[MATERIAL SUPPLIED Boundary: Start]

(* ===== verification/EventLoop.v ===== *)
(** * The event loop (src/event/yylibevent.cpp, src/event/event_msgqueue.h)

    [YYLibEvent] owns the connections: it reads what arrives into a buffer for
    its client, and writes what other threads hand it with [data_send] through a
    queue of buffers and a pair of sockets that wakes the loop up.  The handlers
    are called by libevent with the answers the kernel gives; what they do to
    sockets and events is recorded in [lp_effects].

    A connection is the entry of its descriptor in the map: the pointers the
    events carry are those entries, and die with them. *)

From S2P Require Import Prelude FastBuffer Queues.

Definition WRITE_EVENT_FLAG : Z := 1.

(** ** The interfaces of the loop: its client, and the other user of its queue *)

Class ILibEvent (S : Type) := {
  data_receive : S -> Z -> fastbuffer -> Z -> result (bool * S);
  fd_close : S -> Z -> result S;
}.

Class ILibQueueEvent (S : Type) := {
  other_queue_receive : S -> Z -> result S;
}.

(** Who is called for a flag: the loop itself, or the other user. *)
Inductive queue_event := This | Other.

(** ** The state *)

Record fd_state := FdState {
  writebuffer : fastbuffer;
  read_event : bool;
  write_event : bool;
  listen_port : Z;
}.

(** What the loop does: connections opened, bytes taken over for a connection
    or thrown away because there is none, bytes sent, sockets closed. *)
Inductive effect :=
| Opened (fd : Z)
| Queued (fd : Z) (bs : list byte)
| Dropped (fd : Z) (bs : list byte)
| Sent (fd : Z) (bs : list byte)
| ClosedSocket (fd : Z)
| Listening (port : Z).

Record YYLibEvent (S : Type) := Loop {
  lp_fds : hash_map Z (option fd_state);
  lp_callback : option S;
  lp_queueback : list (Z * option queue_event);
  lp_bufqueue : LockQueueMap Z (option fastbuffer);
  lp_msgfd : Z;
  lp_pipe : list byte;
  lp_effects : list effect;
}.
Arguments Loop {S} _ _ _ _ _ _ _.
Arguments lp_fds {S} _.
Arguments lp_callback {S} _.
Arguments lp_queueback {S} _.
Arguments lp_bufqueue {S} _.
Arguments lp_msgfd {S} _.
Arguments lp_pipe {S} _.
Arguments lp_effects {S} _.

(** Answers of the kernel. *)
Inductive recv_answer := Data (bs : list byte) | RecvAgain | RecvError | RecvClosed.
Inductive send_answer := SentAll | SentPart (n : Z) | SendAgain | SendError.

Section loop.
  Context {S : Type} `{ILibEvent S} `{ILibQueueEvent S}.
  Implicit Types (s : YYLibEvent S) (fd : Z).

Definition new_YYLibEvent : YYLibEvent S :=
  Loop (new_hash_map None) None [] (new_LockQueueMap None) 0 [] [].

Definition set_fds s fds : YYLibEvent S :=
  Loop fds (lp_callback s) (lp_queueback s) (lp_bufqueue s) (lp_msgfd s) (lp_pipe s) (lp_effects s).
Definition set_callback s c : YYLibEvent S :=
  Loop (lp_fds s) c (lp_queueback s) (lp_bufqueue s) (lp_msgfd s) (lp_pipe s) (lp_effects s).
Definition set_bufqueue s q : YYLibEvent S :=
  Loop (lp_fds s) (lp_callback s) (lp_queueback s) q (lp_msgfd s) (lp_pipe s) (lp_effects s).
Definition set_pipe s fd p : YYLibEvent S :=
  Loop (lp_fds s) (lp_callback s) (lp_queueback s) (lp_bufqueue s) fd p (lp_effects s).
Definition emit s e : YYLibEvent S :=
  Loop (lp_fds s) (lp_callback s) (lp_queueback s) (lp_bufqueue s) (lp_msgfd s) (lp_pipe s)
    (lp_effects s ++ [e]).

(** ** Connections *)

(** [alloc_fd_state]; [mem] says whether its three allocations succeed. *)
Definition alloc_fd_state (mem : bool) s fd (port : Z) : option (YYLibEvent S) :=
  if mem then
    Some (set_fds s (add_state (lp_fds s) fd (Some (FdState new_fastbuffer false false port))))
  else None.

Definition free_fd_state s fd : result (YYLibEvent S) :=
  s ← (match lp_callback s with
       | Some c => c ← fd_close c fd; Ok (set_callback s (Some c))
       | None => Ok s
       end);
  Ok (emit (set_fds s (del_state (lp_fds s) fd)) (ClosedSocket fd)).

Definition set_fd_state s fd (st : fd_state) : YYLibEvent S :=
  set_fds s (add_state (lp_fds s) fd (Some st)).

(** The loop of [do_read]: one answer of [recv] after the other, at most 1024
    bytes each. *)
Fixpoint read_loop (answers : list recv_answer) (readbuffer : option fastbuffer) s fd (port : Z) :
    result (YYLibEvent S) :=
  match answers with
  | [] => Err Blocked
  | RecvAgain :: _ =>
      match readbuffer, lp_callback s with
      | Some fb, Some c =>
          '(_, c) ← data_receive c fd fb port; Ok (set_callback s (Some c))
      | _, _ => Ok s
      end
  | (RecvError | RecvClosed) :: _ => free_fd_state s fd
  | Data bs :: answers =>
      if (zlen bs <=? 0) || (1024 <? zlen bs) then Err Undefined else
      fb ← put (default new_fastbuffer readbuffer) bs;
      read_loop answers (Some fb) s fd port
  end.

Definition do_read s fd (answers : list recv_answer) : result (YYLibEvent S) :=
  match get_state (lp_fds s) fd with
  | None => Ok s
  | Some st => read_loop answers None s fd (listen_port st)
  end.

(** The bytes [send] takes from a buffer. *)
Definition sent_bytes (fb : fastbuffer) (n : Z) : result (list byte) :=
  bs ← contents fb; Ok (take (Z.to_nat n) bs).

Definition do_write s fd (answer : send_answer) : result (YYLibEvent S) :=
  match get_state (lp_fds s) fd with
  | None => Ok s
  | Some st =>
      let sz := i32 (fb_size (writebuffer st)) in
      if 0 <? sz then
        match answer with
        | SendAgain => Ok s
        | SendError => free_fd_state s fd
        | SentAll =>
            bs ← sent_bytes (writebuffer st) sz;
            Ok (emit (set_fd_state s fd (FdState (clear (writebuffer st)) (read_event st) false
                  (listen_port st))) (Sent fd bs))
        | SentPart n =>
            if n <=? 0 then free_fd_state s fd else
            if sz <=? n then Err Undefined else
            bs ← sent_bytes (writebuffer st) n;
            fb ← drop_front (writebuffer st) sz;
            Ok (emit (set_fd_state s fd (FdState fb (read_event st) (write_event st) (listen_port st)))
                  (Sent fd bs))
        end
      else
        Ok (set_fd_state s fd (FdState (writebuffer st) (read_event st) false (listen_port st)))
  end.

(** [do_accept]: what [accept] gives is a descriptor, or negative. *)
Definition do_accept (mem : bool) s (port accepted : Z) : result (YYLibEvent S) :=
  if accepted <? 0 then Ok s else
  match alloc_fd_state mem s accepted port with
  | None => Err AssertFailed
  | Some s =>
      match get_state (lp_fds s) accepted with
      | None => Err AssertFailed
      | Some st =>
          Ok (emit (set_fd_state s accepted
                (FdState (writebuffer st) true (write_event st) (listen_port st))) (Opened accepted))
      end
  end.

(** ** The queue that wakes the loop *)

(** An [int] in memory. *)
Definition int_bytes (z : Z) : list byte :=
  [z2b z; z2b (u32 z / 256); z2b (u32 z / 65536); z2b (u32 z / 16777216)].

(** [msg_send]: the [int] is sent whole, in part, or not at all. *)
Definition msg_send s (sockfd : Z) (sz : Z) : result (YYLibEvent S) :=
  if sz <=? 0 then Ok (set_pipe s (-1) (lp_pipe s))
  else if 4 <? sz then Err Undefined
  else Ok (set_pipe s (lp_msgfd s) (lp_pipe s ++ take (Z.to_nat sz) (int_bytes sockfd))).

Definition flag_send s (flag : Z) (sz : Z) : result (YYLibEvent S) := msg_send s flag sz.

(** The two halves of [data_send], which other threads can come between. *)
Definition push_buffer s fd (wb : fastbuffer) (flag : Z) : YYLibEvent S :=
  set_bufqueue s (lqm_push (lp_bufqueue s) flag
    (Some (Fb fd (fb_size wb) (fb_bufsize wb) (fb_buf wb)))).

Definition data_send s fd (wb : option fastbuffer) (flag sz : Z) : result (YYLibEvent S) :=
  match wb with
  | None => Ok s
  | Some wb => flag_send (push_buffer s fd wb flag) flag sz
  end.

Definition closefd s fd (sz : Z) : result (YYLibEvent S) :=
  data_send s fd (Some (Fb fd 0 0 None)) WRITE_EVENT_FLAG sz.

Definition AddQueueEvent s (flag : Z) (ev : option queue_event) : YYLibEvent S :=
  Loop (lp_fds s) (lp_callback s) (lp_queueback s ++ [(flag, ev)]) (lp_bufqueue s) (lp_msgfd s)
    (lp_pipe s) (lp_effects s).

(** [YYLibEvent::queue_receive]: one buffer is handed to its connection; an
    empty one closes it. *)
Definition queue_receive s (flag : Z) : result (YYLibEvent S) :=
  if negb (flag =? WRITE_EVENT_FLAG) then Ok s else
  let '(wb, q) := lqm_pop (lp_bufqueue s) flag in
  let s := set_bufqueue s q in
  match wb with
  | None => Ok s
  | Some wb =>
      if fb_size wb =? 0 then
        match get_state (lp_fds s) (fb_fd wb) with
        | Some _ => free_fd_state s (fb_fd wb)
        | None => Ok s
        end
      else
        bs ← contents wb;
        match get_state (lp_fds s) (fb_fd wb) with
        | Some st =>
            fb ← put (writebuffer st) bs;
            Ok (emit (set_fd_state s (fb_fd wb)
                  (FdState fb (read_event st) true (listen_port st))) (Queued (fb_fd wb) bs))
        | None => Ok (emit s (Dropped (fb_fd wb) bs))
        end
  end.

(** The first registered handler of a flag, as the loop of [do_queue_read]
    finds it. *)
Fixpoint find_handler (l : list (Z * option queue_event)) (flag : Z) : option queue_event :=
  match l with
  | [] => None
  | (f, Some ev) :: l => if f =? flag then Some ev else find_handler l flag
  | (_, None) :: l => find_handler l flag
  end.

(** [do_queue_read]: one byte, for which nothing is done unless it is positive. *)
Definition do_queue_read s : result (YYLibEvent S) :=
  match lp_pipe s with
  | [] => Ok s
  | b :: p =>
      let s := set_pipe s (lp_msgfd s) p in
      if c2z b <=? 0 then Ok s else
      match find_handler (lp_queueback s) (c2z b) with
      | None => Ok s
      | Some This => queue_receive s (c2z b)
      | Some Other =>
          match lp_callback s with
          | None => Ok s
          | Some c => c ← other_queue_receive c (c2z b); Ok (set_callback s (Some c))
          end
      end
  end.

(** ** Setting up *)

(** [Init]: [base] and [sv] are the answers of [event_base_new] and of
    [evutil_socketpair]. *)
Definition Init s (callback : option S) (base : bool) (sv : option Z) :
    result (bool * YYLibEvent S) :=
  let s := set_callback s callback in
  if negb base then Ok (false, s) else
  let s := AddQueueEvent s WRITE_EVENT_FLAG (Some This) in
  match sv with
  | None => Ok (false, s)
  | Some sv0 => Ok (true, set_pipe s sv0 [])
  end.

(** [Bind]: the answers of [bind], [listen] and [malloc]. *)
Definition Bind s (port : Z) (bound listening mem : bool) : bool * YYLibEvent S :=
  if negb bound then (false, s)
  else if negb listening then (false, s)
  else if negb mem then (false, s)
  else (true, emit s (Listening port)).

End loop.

[MATERIAL SUPPLIED Boundary: End]

* _EXERCISE INSTRUCTIONS_
Taking the records above, retype every line from the one with "if sz <=? n" down to the one with "Ok (emit (set_fd_state s accepted", exactly and with nothing else.

* _RESPONSE AREA_
            if sz <=? n then Err Undefined else
            bs ← sent_bytes (writebuffer st) n;
            fb ← drop_front (writebuffer st) sz;
            Ok (emit (set_fd_state s fd (FdState fb (read_event st) (write_event st) (listen_port st)))
                  (Sent fd bs))
        end
      else
        Ok (set_fd_state s fd (FdState (writebuffer st) (read_event st) false (listen_port st)))
  end.

(** [do_accept]: what [accept] gives is a descriptor, or negative. *)
Definition do_accept (mem : bool) s (port accepted : Z) : result (YYLibEvent S) :=
  if accepted <? 0 then Ok s else
  match alloc_fd_state mem s accepted port with
  | None => Err AssertFailed
  | Some s =>
      match get_state (lp_fds s) accepted with
      | None => Err AssertFailed
      | Some st =>
          Ok (emit (set_fd_state s accepted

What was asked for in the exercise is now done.